26/01/2012

Educadores: redes sociais ou ditatoriais?

Saudações leitores!

Como passaram a semana?


Na semana passada, a colega Daniela Gheler comentou em sua coluna a importância do respeito às pessoas nas redes sociais (http://producaoemcena.blogspot.com/2012/01/as-redes-nossas-de-cada-dia.html). A colunista falou ainda sobre o ter cuidado com o que se joga na internet, pois o conteúdo pode ser interpretado de várias formas e até mesmo ofender.


Em épocas de BBB, é comum ver pessoas manifestando-se contra ou a favor. Eu, por exemplo, sou completamente contra a esse tipo de programa, mas tem quem goste e eu devo respeitar a opinião desta pessoa, a qual tem o mesmo direito que eu de publicar o que pensa.

É sensato discutirmos o tema, sem agredir o gosto alheio e, o mais importante, sem querer impor que esta pessoa deixe de publicar aquilo que deseja. Também não cabe a nós aculturá-la. Podemos argumentar civilizadamente, podemos educar e conscientizar, respeitando sempre a liberdade de escolha e de opinião do próximo.

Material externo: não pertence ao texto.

(** * cz_conventional_commmits_jira_optional: the commit-message composer

    A shallow embedding of [cz_conventional_commmits_jira_optional.py]: the
    input filters attached to the prompts, the [message] template, the
    [example] text and the [schema_pattern] grammar, together with the
    properties of them that the design document states.

    Python's [str] is embedded as [string]: a sequence of characters, each
    a code point below 256.  Character classes ([str.isspace], and the
    classes [\s], [\d], [\w] of the [re] module) are the Unicode ones,
    restricted to that range. *)

From Stdlib Require Import Bool Arith NArith List Ascii String Lia.
Import ListNotations.
Local Open Scope list_scope.
Local Open Scope string_scope.

(* ------------------------------------------------------------------ *)
(** ** Python's [str] methods used by the module *)
(* ------------------------------------------------------------------ *)

Module PyStr.

(** Truth value of a string: [if x] holds for the non-empty ones. *)
Definition truthy (s : string) : bool :=
  match s with
  | EmptyString => false
  | String _ _ => true
  end.

Definition code (c : ascii) : N := N_of_ascii c.

Definition between (lo hi : N) (c : ascii) : bool :=
  (lo <=? code c)%N && (code c <=? hi)%N.

(** [str.isspace] on one character: TAB..CR, FS..US, SPACE, NEL, NBSP. *)
Definition isspace (c : ascii) : bool :=
  between 9 13 c || between 28 32 c
  || (code c =? 133)%N || (code c =? 160)%N.

(** [Py_UNICODE_ISDECIMAL]: category Nd. *)
Definition isdecimal (c : ascii) : bool := between 48 57 c.

(** [Py_UNICODE_ISALNUM]: alphabetic, decimal, digit or numeric. *)
Definition isalnum (c : ascii) : bool :=
  between 48 57 c || between 65 90 c || between 97 122 c
  || (code c =? 170)%N || (code c =? 181)%N || (code c =? 186)%N
  || between 178 179 c || (code c =? 185)%N || between 188 190 c
  || between 192 214 c || between 216 246 c || between 248 255 c.

(** Membership of a character in the argument of [str.strip(chars)]. *)
Fixpoint mem (c : ascii) (chars : string) : bool :=
  match chars with
  | EmptyString => false
  | String d rest => Ascii.eqb c d || mem c rest
  end.

Fixpoint lstrip_by (p : ascii -> bool) (s : string) : string :=
  match s with
  | EmptyString => EmptyString
  | String c rest => if p c then lstrip_by p rest else s
  end.

Fixpoint rstrip_by (p : ascii -> bool) (s : string) : string :=
  match s with
  | EmptyString => EmptyString
  | String c rest =>
      match rstrip_by p rest with
      | EmptyString => if p c then EmptyString else String c EmptyString
      | r => String c r
      end
  end.

(** [do_strip] scans from the left, then from the right. *)
Definition strip_by (p : ascii -> bool) (s : string) : string :=
  rstrip_by p (lstrip_by p s).

(** [s.strip()] *)
Definition strip (s : string) : string := strip_by isspace s.

(** [s.strip(chars)] *)
Definition strip_chars (chars s : string) : string :=
  strip_by (fun c => mem c chars) s.

(** [s.rstrip(chars)] *)
Definition rstrip_chars (chars s : string) : string :=
  rstrip_by (fun c => mem c chars) s.

Definition flush (cur : string) : list string :=
  if truthy cur then [cur] else [].

(** [s.split()]: the maximal runs of non-whitespace characters, in
    order.  [cur] is the run being read. *)
Fixpoint split_from (cur s : string) : list string :=
  match s with
  | EmptyString => flush cur
  | String c rest =>
      if isspace c then flush cur ++ split_from EmptyString rest
      else split_from (cur ++ String c EmptyString) rest
  end.

Definition split (s : string) : list string := split_from EmptyString s.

Se não quero ver tal publicação, posso bloqueá-las ou simplesmente ignorar. Também existem formas de filtrar as informações recebidas, disponibilizadas pelos navegadores.

As possibilidades estão aí para que as redes sociais continuem sendo uma forma de interação proveitosa e divertida. Afinal, estamos nas redes sociais para nos socializar ou para sermos ditadores?

Em casos extremos, essa mesma não aceitação das diferenças causa conflitos e mortes, podemos citar o exemplo recente da Síria. Que realidades queremos para as nossas vidas?

Desejo a todos uma excelente semana!